Selasa, 08 November 2011

Little Women

            Pencarian pertama yang kulakukan dengan laptop baruku—laptopku sendiri!—adalah mengenai keroncong. Sebelumnya aku sudah tahu kalau Keroncong Kemayoran terdiri dari banyak versi. Lain penyanyi, lain pula improvisasi terhadap lirik yang dinyanyikan. Selain versi asli lagu yang merupakan lagu khas Provinsi DKI Jakarta ini, yang aku dan Vira pernah bawakan di waktu lampau—dengan sedikit improvisasi dariku, ada juga versi Gesang maupun versi dwibahasa yang dibawakan Wieteke van Dort dan seorang pria yang aku belum tahu siapa.

            Ini membuatku lebih siap ketika Vira mengajakku menginap lagi di rumah eyangnya. Saat itu sudah sekitar sebulan lagi menuju Ramadhan.

            Malam itu Vira menuntunku lagi menuju kamar yang sama seperti sebelumnya. Namun tidak seperti sebelumnya, pencahayaan di dalam rumah lebih terang karena lampu-lampu utama dinyalakan.

Bahkan pada ruangan yang waktu itu hanya diterangi cahaya dari TV dan joystick, kali ini terang seutuhnya. Dengan jelas aku melihat anak laki-laki itu, kakaknya Vira. Tante Ri bersila di sebelahnya. Ia menyendokkan nasi dan potongan lauk dari piring di pangkuannya ke dalam mulut anak itu. Aku tidak tahu berapa usianya. Aku yakin adiknya sudah tidak harus disuapi lagi. Bocah itu terlalu larut dalam game.                            

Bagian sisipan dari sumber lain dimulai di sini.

(** The same item with two extras only, each taken once, in both orders. *)
Definition pairAscending : State float :=
  run sampleFormat initialState
      [Load 7 (pizzaResponse [sauce; onion]) [];
       IncrementExtra 1; IncrementExtra 2].

Definition pairDescending : State float :=
  run sampleFormat initialState
      [Load 7 (pizzaResponse [onion; sauce]) [];
       IncrementExtra 1; IncrementExtra 2].

(** Extras are kept non-negative, the item quantity at least one. *)
Definition nonNegativeExtras {num : Type} (st : State num) : Prop :=
  Forall (fun extra => 0 <= extra_quantity extra) (extras st).

(** ** The header icon and the rendered view

    [favoriteIconName] and the tree the component returns, reduced to what it
    shows and to the handler each pressable element calls (an [Event] of the
    transition system).  A text node whose value is [undefined] shows
    nothing: it is [None] here. *)

Section Screen.

Context {num : Type} {N : JsNumber num}.
Variable formatValue : option num -> string.

Definition favoriteIconName (st : State num) : string :=
  if isFavorite st then "favorite"%string else "favorite-border"%string.

(** One [AdittionalItem]: its React key, its texts and the [onPress] of its
    minus and plus icons. *)
Record ExtraRow : Type := mkExtraRow {
  row_key : Z;
  row_name : string;
  row_quantity : Z;
  row_minus : @Event num;
  row_plus : @Event num
}.

Record View : Type := mkView {
  view_headerIcon : string;
  view_headerPress : @Event num;
  view_imageUri : option string;
  view_foodTitle : option string;
  view_foodDescription : option string;
  view_foodPricing : option string;
  view_additionals : list ExtraRow;
  view_totalPrice : string;
  view_foodQuantity : Z;
  view_minus : @Event num;
  view_plus : @Event num;
  view_finish : @Event num
}.

Definition renderExtra (extra : Extra num) : ExtraRow :=
  mkExtraRow (extra_id extra) (extra_name extra) (extra_quantity extra)
             (DecrementExtra (extra_id extra))
             (IncrementExtra (extra_id extra)).

Definition render (st : State num) : View :=
  mkView (favoriteIconName st) ToggleFavorite
         (food_image_url (food st)) (food_name (food st))
         (food_description (food st)) (food_formattedPrice (food st))
         (map renderExtra (extras st))
         (cartTotal formatValue st) (foodQuantity st)
         DecrementFood IncrementFood FinishOrder.

(** Whether handling [ev] in state [st] calls a state setter with a new
    value, which makes React run the component again and show its result.
    [handleFinishOrder] calls no setter, and [handleDecrementFood] returns
    before its setter at quantity 1. *)
Definition rerenders (st : State num) (ev : @Event num) : bool :=
  match ev with
  | FinishOrder => false
  | DecrementFood => negb (foodQuantity st =? 1)
  | _ => true
  end.

(** The state and what is on screen, before and after one event: the screen
    changes only when the component runs again. *)
Definition present (sv : State num * View) (ev : @Event num)
  : State num * View :=
  let st' := step formatValue (fst sv) ev in
  (st', if rerenders (fst sv) ev then render st' else snd sv).


(** Event sequences during which the loader does not run. *)
Definition isLoad (ev : @Event num) : bool :=
  match ev with
  | Load _ _ _ => true
  | _ => false
  end.

Definition loadFree (evs : list (@Event num)) : bool :=
  forallb (fun ev => negb (isLoad ev)) evs.

(** The properties of the item that no handler deletes. *)
Definition coreFields (f : Food num)
  : option Z * option string * option string * option num * option string :=
  (food_id f, food_name f, food_description f, food_price f, food_image_url f).

(** The predicate of [findIndex] in [loadFood]: [favId.id === routeParams.id]. *)
Definition isRouteFood (routeId : Z) (favId : Food num) : bool :=
  match food_id favId with
  | Some i => i =? routeId
  | None => false
  end.

End Screen.

(** A double that is neither an infinity nor NaN ([Number.isFinite]). *)
Definition isFiniteNumber (x : float) : bool :=
  match Prim2SF x with
  | S754_zero _ | S754_finite _ _ _ => true
  | _ => false
  end.

(** The double [-0], the one number that printing and parsing does not
    return ([`${-0}`] is "0"). *)
Definition isNegativeZero (x : float) : bool :=
  match Prim2SF x with
  | S754_zero true => true
  | _ => false
  end.

(** An extra the user has taken: its quantity is not 0. *)
Definition isTaken {num : Type} (extra : Extra num) : bool :=
  negb (extra_quantity extra =? 0).

(** ** Properties of the handlers *)

Section ComponentProperties.

Context {num : Type} {N : JsNumber num}.
Variable formatValue : option num -> string.

Implicit Types (st : State num) (extra : Extra num) (id : Z).

(** The loader and the two terminal actions do not touch the counters. *)
Lemma loadFood_foodQuantity routeId response favorites st :
  foodQuantity (loadFood formatValue routeId response favorites st)
  = foodQuantity st.
Proof.
  unfold loadFood; cbn.
  destruct (food_extras response); [|reflexivity].
  destruct (negb _); reflexivity.
Qed.

Lemma step_foodQuantity st ev :
  1 <= foodQuantity st -> 1 <= foodQuantity (step formatValue st ev).
Proof.
  intros H. destruct ev; cbn.
  - now rewrite loadFood_foodQuantity.
  - exact H.
  - exact H.
  - lia.
  - unfold handleDecrementFood.
    destruct (Z.eqb_spec (foodQuantity st) 1); cbn; lia.
  - unfold toggleFavorite. destruct (negb (isFavorite st)); exact H.
  - exact H.
Qed.

(** C2: the item quantity is at least 1 in every reachable state; both
    quantity handlers keep it at least 1; decrementing at 1 changes
    nothing. *)
Theorem foodQuantity_at_least_one :
  (forall st, reachable formatValue st -> 1 <= foodQuantity st) /\
  (forall st, 1 <= foodQuantity st ->
     1 <= foodQuantity (handleIncrementFood st) /\
     1 <= foodQuantity (handleDecrementFood st)) /\
  (forall st, foodQuantity st = 1 -> handleDecrementFood st = st).
Proof.
  split; [|split].
  - induction 1 as [|st ev _ IH].
    + cbn. lia.
    + now apply step_foodQuantity.
  - intros st H. split.
    + apply (step_foodQuantity st IncrementFood H).
    + apply (step_foodQuantity st DecrementFood H).
  - intros st H. unfold handleDecrementFood.
    now rewrite H.
Qed.

Lemma loadFood_nonNegativeExtras routeId response favorites st :
  nonNegativeExtras st ->
  nonNegativeExtras (loadFood formatValue routeId response favorites st).
Proof.
  intros H. unfold loadFood, nonNegativeExtras; cbn.
  destruct (food_extras response) as [l|]; [|exact H].
  assert (Forall (fun extra => 0 <= extra_quantity extra)
                 (map (fun extra => withQuantity extra 0) l)) as Hl.
  { apply Forall_forall. intros x Hx.
    apply in_map_iff in Hx as (y & <- & _). cbn. lia. }
  destruct (negb _); exact Hl.
Qed.

Lemma step_nonNegativeExtras st ev :
  nonNegativeExtras st -> nonNegativeExtras (step formatValue st ev).
Proof.
  intros H. destruct ev; cbn.
  - now apply loadFood_nonNegativeExtras.
  - unfold nonNegativeExtras in *; cbn.
    rewrite Forall_forall in *. intros x Hx.
    apply in_map_iff in Hx as (y & <- & Hy). specialize (H y Hy).
    destruct (extra_id y =? id); cbn; lia.
  - unfold nonNegativeExtras in *; cbn.
    rewrite Forall_forall in *. intros x Hx.
    apply in_map_iff in Hx as (y & <- & Hy). specialize (H y Hy).
    destruct (extra_id y =? id); cbn; [|exact H].
    destruct (Z.ltb_spec 0 (extra_quantity y)); cbn; lia.
  - exact H.
  - unfold handleDecrementFood. destruct (foodQuantity st =? 1); exact H.
  - unfold toggleFavorite. destruct (negb (isFavorite st)); exact H.
  - exact H.
Qed.

(** C3: every extra's quantity is at least 0 in every reachable state; every
    event keeps it so; [handleDecrementExtra], whatever the identifier, leaves
    an extra whose quantity is 0 as it is. *)
Theorem extra_quantity_never_negative :
  (forall st, reachable formatValue st -> nonNegativeExtras st) /\
  (forall st ev, nonNegativeExtras st ->
     nonNegativeExtras (step formatValue st ev)) /\
  (forall st id i extra,
     nth_error (extras st) i = Some extra ->
     extra_quantity extra = 0 ->
     nth_error (extras (handleDecrementExtra id st)) i = Some extra).
Proof.
  split; [|split].
  - induction 1 as [|st ev _ IH].
    + constructor.
    + now apply step_nonNegativeExtras.
  - exact step_nonNegativeExtras.
  - intros st id i extra Hi Hq. cbn.
    rewrite nth_error_map, Hi. cbn.
    rewrite Hq, andb_false_r. reflexivity.
Qed.

Lemma map_unchanged (f : Extra num -> Extra num) (l : list (Extra num)) :
  (forall x, In x l -> f x = x) -> map f l = l.
Proof.
  intros H. induction l as [|x l IH]; cbn; [reflexivity|].
  rewrite H by now left.
  rewrite IH; [reflexivity|]. intros y Hy. apply H. now right.
Qed.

“Oh ya, Kak Bibe belum kenalan sama Kak Ari ya?” Vira mendongak padaku. Ia menyeretku mendekati kakaknya.

Wanita itu menyuap makanan ke mulutnya sendiri dengan sendok yang sama dari piring yang sama. Ketika melihatku, ia tersenyum. Pipinya tidak terlihat gembung. “Wah, Kak Bibe mau nginep lagi?”

“Iya, Tante…” Aku menyengir.

Vira menepuk pundak Ari beberapa kali seraya memanggil namanya. Aku curiga kakaknya Vira ini autis. Anak itu menoleh. Gerakan alisnya menunjukkan kalau ia terusik, namun segera menghilang ketika adiknya bicara, “Kak, kenalin ini Kak Bibe.”

“Ayo, Ari, di-pause dulu bentar…” Kepala Tante Ri mendekat ke arah bocah itu.

Kepala bocah itu tengadah. Kuduga ia masih SD tingkat akhir atau SMP tingkat awal. Ia memandangku seolah aku orang asing—meski itu benar. Parasnya menyerupai Tante Ri.

Aku membungkuk lalu mengulurkan tangan. Ia menyambutnya. “Bibe…” kataku seramah mungkin. Lepas tangannya dari tanganku, lepas juga tatapan asingnya yang mengarah kembali ke layar TV. Permainan berlanjut. Ia bahkan tidak balas menyebut namanya.

“Eh… Sayang, ayo kenalannya yang baik. Namanya siapa, ayo kenalan yang baik sama Kak Bibe ya.” Tante Ri mengguncang pelan pundak Ari.

“Kan tadi Mama udah sebut nama aku,” rajuk bocah itu.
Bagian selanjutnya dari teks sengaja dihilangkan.